_Data:_
########################################

(** ** The dashboard: [renderDashboard]

    The three statistics and the list of recent decks; what is written to
    the document is these values. *)

(** The card objects of a deck, as [deck.cards.forEach] visits them. *)
Definition deck_card_objects (st : App) (deck : Deck) : list Card :=
  omap (heap st !!.) (deck_cards deck).

Definition total_decks (st : App) : nat := length (decks st).

(** [n || 0] on a number. *)
Definition or_zero (z : Z) : Z := if (z =? 0)%Z then 0%Z else z.

Definition totalReviews (st : App) : Z :=
  fold_left (fun total deck =>
               fold_left (fun total card => (total + or_zero (repetitions card))%Z)
                         (deck_card_objects st deck) total)
            (decks st) 0%Z.

(** [card.easeFactor > 2.0]. *)
Definition ease_above_two (card : Card) : bool := negb (Qle_bool (easeFactor card) 2).

Definition successfulReviews (st : App) : Z :=
  fold_left (fun n deck =>
               fold_left (fun n card => if ease_above_two card then (n + 1)%Z else n)
                         (deck_card_objects st deck) n)
            (decks st) 0%Z.

(** The retention rate, in percent.  The quotient is the exact one; the
    browser computes it in floating point. *)
Definition retentionRate (st : App) : Z :=
  if (0 <? totalReviews st)%Z then
    round (inject_Z (successfulReviews st) / inject_Z (totalReviews st) * 100)%Q
  else 0%Z.

(** [[...this.decks].sort((a, b) => new Date(b.createdAt) - new
    Date(a.createdAt)).slice(0, 3)]: the sort is on a copy, newest first,
    and stable. *)
Fixpoint insert_recent (d : Deck) (l : list Deck) : list Deck :=
  match l with
  | [] => [d]
  | x :: l' =>
      if (deck_createdAt x <=? deck_createdAt d)%Z then d :: l
      else x :: insert_recent d l'
  end.

Fixpoint sort_recent (l : list Deck) : list Deck :=
  match l with
  | [] => []
  | d :: l' => insert_recent d (sort_recent l')
  end.

Definition recentDecks (st : App) : list Deck := take 3 (sort_recent (decks st)).

(** ** Persistence: [saveDecks], [loadDecks] and the constructor

    The text [JSON.stringify(this.decks)] is represented by what it
    encodes: the decks in order, each with its cards by value. *)

Record StoredDeck := mkStoredDeck {
  stored_id : string;
  stored_name : string;
  stored_description : string;
  stored_createdAt : Z;
  stored_cards : list Card
}.

(** The value [saveDecks] puts under the key [akson_decks]. *)
Definition saveDecks (st : App) : list StoredDeck :=
  map (fun deck => mkStoredDeck (deck_id deck) (deck_name deck)
                                (deck_description deck) (deck_createdAt deck)
                                (deck_card_objects st deck))
      (decks st).

(** [JSON.parse]: every card of the text becomes a new object. *)
Fixpoint parse_decks (h : list Card) (saved : list StoredDeck)
  : list Deck * list Card :=
  match saved with
  | [] => ([], h)
  | d :: saved' =>
      let refs := seq (length h) (length (stored_cards d)) in
      let '(ds, h') := parse_decks (h ++ stored_cards d) saved' in
      (mkDeck (stored_id d) (stored_name d) (stored_description d)
              (stored_createdAt d) refs :: ds, h')
  end.

(** [saved ? JSON.parse(saved) : []], with [saved] the item of
    [localStorage], [None] when there is none. *)
Definition loadDecks (saved : option (list StoredDeck)) : list Deck * list Card :=
  match saved with
  | Some text => parse_decks [] text
  | None => ([], [])
  end.

(** [new AksonApp()] over a storage holding [saved]. *)
Definition constructor (saved : option (list StoredDeck)) (d : StudyDom) : App :=
  let '(ds, h) := loadDecks saved in
  mkApp DashboardView ds None 0 None h d.

(** Whether a call reaches its [this.saveDecks()]: [handleAddDeck] and
    [handleAddCard] return before it on a blank field or an unknown deck,
    [deleteDeck] when the dialog is cancelled; no other method saves. *)
Definition saves (op : Op) (st : App) : bool :=
  match op with
  | AddDeck name _ _ => negb (is_empty (trim name))
  | AddCard deckId q a _ =>
      negb (is_empty (trim q) || is_empty (trim a)) &&
      match find_deck deckId st with Some _ => true | None => false end
  | DeleteDeck _ confirmed => confirmed
  | _ => false
  end.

########################################

_Work instruction:_
Keep every word the same and copy out all of the entries.

_Answer to this task:_
(** ** The dashboard: [renderDashboard]

    The three statistics and the list of recent decks; what is written to
    the document is these values. *)

(** The card objects of a deck, as [deck.cards.forEach] visits them. *)
Definition deck_card_objects (st : App) (deck : Deck) : list Card :=
  omap (heap st !!.) (deck_cards deck).

Definition total_decks (st : App) : nat := length (decks st).

(** [n || 0] on a number. *)
Definition or_zero (z : Z) : Z := if (z =? 0)%Z then 0%Z else z.

Definition totalReviews (st : App) : Z :=
  fold_left (fun total deck =>
               fold_left (fun total card => (total + or_zero (repetitions card))%Z)
                         (deck_card_objects st deck) total)
            (decks st) 0%Z.

(** [card.easeFactor > 2.0]. *)
Definition ease_above_two (card : Card) : bool := negb (Qle_bool (easeFactor card) 2).

Definition successfulReviews (st : App) : Z :=
  fold_left (fun n deck =>
               fold_left (fun n card => if ease_above_two card then (n + 1)%Z else n)
                         (deck_card_objects st deck) n)
            (decks st) 0%Z.

(** The retention rate, in percent.  The quotient is the exact one; the
    browser computes it in floating point. *)
Definition retentionRate (st : App) : Z :=
  if (0 <? totalReviews st)%Z then
    round (inject_Z (successfulReviews st) / inject_Z (totalReviews st) * 100)%Q
  else 0%Z.

(** [[...this.decks].sort((a, b) => new Date(b.createdAt) - new
    Date(a.createdAt)).slice(0, 3)]: the sort is on a copy, newest first,
    and stable. *)
Fixpoint insert_recent (d : Deck) (l : list Deck) : list Deck :=
  match l with
  | [] => [d]
  | x :: l' =>
      if (deck_createdAt x <=? deck_createdAt d)%Z then d :: l
      else x :: insert_recent d l'
  end.

Fixpoint sort_recent (l : list Deck) : list Deck :=
  match l with
  | [] => []
  | d :: l' => insert_recent d (sort_recent l')
  end.

Definition recentDecks (st : App) : list Deck := take 3 (sort_recent (decks st)).

(** ** Persistence: [saveDecks], [loadDecks] and the constructor

    The text [JSON.stringify(this.decks)] is represented by what it
    encodes: the decks in order, each with its cards by value. *)

Record StoredDeck := mkStoredDeck {
  stored_id : string;
  stored_name : string;
  stored_description : string;
  stored_createdAt : Z;
  stored_cards : list Card
}.

(** The value [saveDecks] puts under the key [akson_decks]. *)
Definition saveDecks (st : App) : list StoredDeck :=
  map (fun deck => mkStoredDeck (deck_id deck) (deck_name deck)
                                (deck_description deck) (deck_createdAt deck)
                                (deck_card_objects st deck))
      (decks st).

(** [JSON.parse]: every card of the text becomes a new object. *)
Fixpoint parse_decks (h : list Card) (saved : list StoredDeck)
  : list Deck * list Card :=
  match saved with
  | [] => ([], h)
  | d :: saved' =>
      let refs := seq (length h) (length (stored_cards d)) in
      let '(ds, h') := parse_decks (h ++ stored_cards d) saved' in
      (mkDeck (stored_id d) (stored_name d) (stored_description d)
              (stored_createdAt d) refs :: ds, h')
  end.

(** [saved ? JSON.parse(saved) : []], with [saved] the item of
    [localStorage], [None] when there is none. *)
Definition loadDecks (saved : option (list StoredDeck)) : list Deck * list Card :=
  match saved with
  | Some text => parse_decks [] text
  | None => ([], [])
  end.

(** [new AksonApp()] over a storage holding [saved]. *)
Definition constructor (saved : option (list StoredDeck)) (d : StudyDom) : App :=
  let '(ds, h) := loadDecks saved in
  mkApp DashboardView ds None 0 None h d.

(** Whether a call reaches its [this.saveDecks()]: [handleAddDeck] and
    [handleAddCard] return before it on a blank field or an unknown deck,
    [deleteDeck] when the dialog is cancelled; no other method saves. *)
Definition saves (op : Op) (st : App) : bool :=
  match op with
  | AddDeck name _ _ => negb (is_empty (trim name))
  | AddCard deckId q a _ =>
      negb (is_empty (trim q) || is_empty (trim a)) &&
      match find_deck deckId st with Some _ => true | None => false end
  | DeleteDeck _ confirmed => confirmed
  | _ => false
  end.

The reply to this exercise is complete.